Thoughts on unconferences

People love unconferences like Foo Camp, Seattle Mind Camp (quick plug: tickets are on sale now), and Bar Camp, where the attendees make the content. Unfortunately, a common piece of feedback I hear is that they got more out of hallway conversations than the sessions. I’ve also found this to be true. I think that this is partially because people don’t decide to present until they arrive and partially because they don’t have experience with the unconference format. Scott Berkun, an O’Reilly author, has written a great post that provides a lot of helpful tips and hints for running sessions as well as some great patterns to use when creating your unconference talk.

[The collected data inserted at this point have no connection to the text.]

(** ** [withRetry] *)

Lemma transient_failure_spec {T : Type} (r : Settled T) :
  transient_failure r <-> Spec.transient r.
Proof.
  unfold transient_failure, Spec.transient.
  split; intros [error [text [H [Ht Hr]]]]; exists error, text;
    (split; [exact H|]; split; [exact Ht|]); now apply retriable_transient_text.
Qed.

Lemma not_retriable_spec (text : string) :
  ~ Spec.transient_text text -> retriable (toLowerCase text) = false.
Proof.
  intros H. apply not_true_iff_false. now rewrite retriable_transient_text.
Qed.

(** The scenario of the specification: two failures with a 503, then a
    success, with the default budget and delay. *)
Example flaky_run :
  withRetry Scenario.flaky idle None None 0%nat
  = mkRun [Called (Rejected (JsObject 0 "ApiError: got status: 503"));
           ConsoleWarn 1000 1 5; Sleep 1000;
           Called (Rejected (JsObject 1 "ApiError: got status: 503"));
           ConsoleWarn 2000 2 5; Sleep 2000;
           Called (Fulfilled 42%nat)]
          (Return 42%nat) 3%nat.
Proof. reflexivity. Qed.

(** A thrown [undefined] has no [toString]: the [catch] block itself fails
    with a [TypeError], after one call. *)
Example thrown_undefined_run :
  withRetry (scripted (fun _ => Rejected (T := nat) JsUndefined)) idle None None 0%nat
  = mkRun [Called (Rejected JsUndefined)] ThrowTypeError 1%nat.
Proof. reflexivity. Qed.

(** C1. A task body that fails with a transient error on every call is
    called exactly [retries] times when [retries >= 1], and [withRetry] then
    throws the very error of the last call: the trace ends with that call
    followed by the console error, and the value thrown is the one the call
    rejected with. *)
Theorem C1_exhausted_retries_throw_last_error {T W : Type}
    (fn : W -> Settled T * W) (elapse : Z -> W -> W)
    (retries : Z) (delay : option Z) (w : W) :
  1 <= retries ->
  (forall w0, Spec.transient (fst (fn w0))) ->
  calls (trace (withRetry fn elapse (Some retries) delay w)) = Z.to_nat retries
  /\ exists pre error,
       trace (withRetry fn elapse (Some retries) delay w)
       = pre ++ [Called (Rejected error); ConsoleError exhausted_message]
       /\ completion (withRetry fn elapse (Some retries) delay w) = Throw error.
Proof.
  intros Hr Hall. unfold withRetry.
  set (d := match delay with Some d => d | None => 1000 end).
  destruct (retry_loop_exhausts fn elapse retries d 0 JsUndefined w) as [Hn Ht].
  - intros w0. apply transient_failure_spec, Hall.
  - split; [rewrite Hn; f_equal; lia | apply Ht; lia].
Qed.

Lemma C1_witness :
  calls (trace (withRetry Scenario.overloaded idle (Some 5) (Some 1000) 0%nat))
  = 5%nat
  /\ exists pre error,
       trace (withRetry Scenario.overloaded idle (Some 5) (Some 1000) 0%nat)
       = pre ++ [Called (Rejected error); ConsoleError exhausted_message]
       /\ completion (withRetry Scenario.overloaded idle (Some 5) (Some 1000) 0%nat)
          = Throw error.
Proof.
  apply (C1_exhausted_retries_throw_last_error
           Scenario.overloaded idle 5 (Some 1000) 0%nat).
  - lia.
  - intros w0. exists (JsObject w0 "Error: 503 Service Unavailable").
    exists "Error: 503 Service Unavailable"%string.
    split; [reflexivity|]. split; [reflexivity|].
    exists "503"%string. split; [simpl; auto|].
    exists "Error: "%string, "503"%string, " Service Unavailable"%string.
    split; [reflexivity|]. repeat constructor.
Defined.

Here were some of the gems from his post:

Things to do

* Create both a topic and an angle. It’s one thing to say “lets talk about AJAX”. It’s another to go with “AJAX war stories: the good and the ugly of real AJAX development”. It’s the same basic topic, but a theme calls people to action, or opinion. It lets everyone know what thoughts to stew over before the session begins, increasing the odds people will have interesting things to share.

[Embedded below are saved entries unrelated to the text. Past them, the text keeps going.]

(** What [Tidy] leaves of [a] when the clock shows [t]. *)
Lemma Tidy_frame r w a :
  heap w !! r = Some a →
  ∃ w' a',
    Tidy r w = Ok tt w' ∧
    agg w' = agg w ∧ heap w' = <[r := a']> (heap w) ∧
    sink w' = sink w ∧ received w' = received w ∧
    ingested w' = ingested w ∧ clock w' = clock w ∧
    Rule a' = Rule a ∧
    (Events a = [] ∧ a' = a ∧ reads w' = reads w ∨
     Events a ≠ [] ∧ a' = tidied (clock w (reads w)) a ∧
     reads w' = Datatypes.S (reads w)).
Proof.
  intros Hr. destruct (decide (Events a = [])) as [He|He].
  - rewrite (Tidy_run_empty r w a Hr He). eexists _, a.
    split; [done|]. simpl. rewrite list_insert_id by done.
    repeat split; try done. by left.
  - rewrite (Tidy_run_sweep r w a Hr He). eexists _, _.
    split; [done|]. simpl. repeat split; try done. by right.
Qed.


(** X1. [Ingest] appends: calling it for the events of a list, one after
    the other, leaves the instance with its former events followed by the
    list, repeated events included; the rule, the expiry and the state of
    the instance, the table, the receiver and the calls made to it are
    unchanged, and every append is recorded for that instance. *)
Theorem Ingest_appends_in_order r w a (es : list Event) :
  heap w !! r = Some a →
  ∃ w',
    call_methods r (CallIngest <$> es) w = Ok tt w' ∧
    heap w' = <[r := set_Events (Events a ++ es) a]> (heap w) ∧
    agg w' = agg w ∧ sink w' = sink w ∧ received w' = received w ∧
    ingested w' = ingested w ++ (pair r <$> es).
Proof.
  revert w a. induction es as [|e es IH]; intros w a Hr.
  - exists w. split; [done|].
    rewrite !app_nil_r, set_Events_same, list_insert_id by done. done.
  - rewrite fmap_cons.
    change (call_methods r (CallIngest e :: (CallIngest <$> es)) w)
      with (bind (Ingest r e) (λ _, call_methods r (CallIngest <$> es)) w).
    unfold bind. rewrite (Ingest_run r e w a Hr).
    set (a1 := set_Events (Events a ++ [e]) a).
    set (w1 := with_ingested _ _).
    destruct (IH w1 a1) as (w' & -> & Hh & Ha & Hs & Hrec & Hin).
    { subst w1; simpl. apply list_lookup_insert_eq.
      by eapply lookup_lt_Some. }
    exists w'. split; [done|]. split.
    { rewrite Hh. subst w1 a1; simpl.
      rewrite list_insert_insert_eq. unfold set_Events; simpl.
      by rewrite <- app_assoc. }
    split; [by rewrite Ha|]. split; [by rewrite Hs|].
    split; [by rewrite Hrec|].
    rewrite Hin. subst w1; simpl. by rewrite <- app_assoc.
Qed.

* Emphasize interactivity. Make it easy for people to participate, ask questions, or add to your expertise. This is called facilitation and its a skill: pay attention the next time you see a meeting or brainstorming session run well. Use the whiteboards if there are any, writing down key points, suggestions or references you know people will want. (Or ask someone to volunteer to take notes at the begining of the session).

Things to avoid

* Don’t disapear as the organizer. If you wrote the session on the board, you need to assert yourself if the conversation devolves into a shouting match, a soloiquoy, or dead silence. Be the shepherd – visible, as involved as necessary, a beacon of sanity (or insanity depening on the topic).
* Don’t walk in without a position. Conversations need seeds: offer a position, or a set of questions, to get the ball rolling. Many start with a 5/7 minute presentation by the organizer on a topic, followed by completely open and free-flowing conversation and debate. Those 5/7 minutes, if interesting, give enough fuel and grounding for everyone to build a session around. A list of thought provoking questions can be a great, low cost bag of seeds.

I’d like to add one that he didn’t cover:
Always include your name on the schedule. There are tons of talks happening at once and when I am determining my schedule knowing the name of the speaker is an important factor. It also means that if I miss your talk that i can follow up with you afterwards.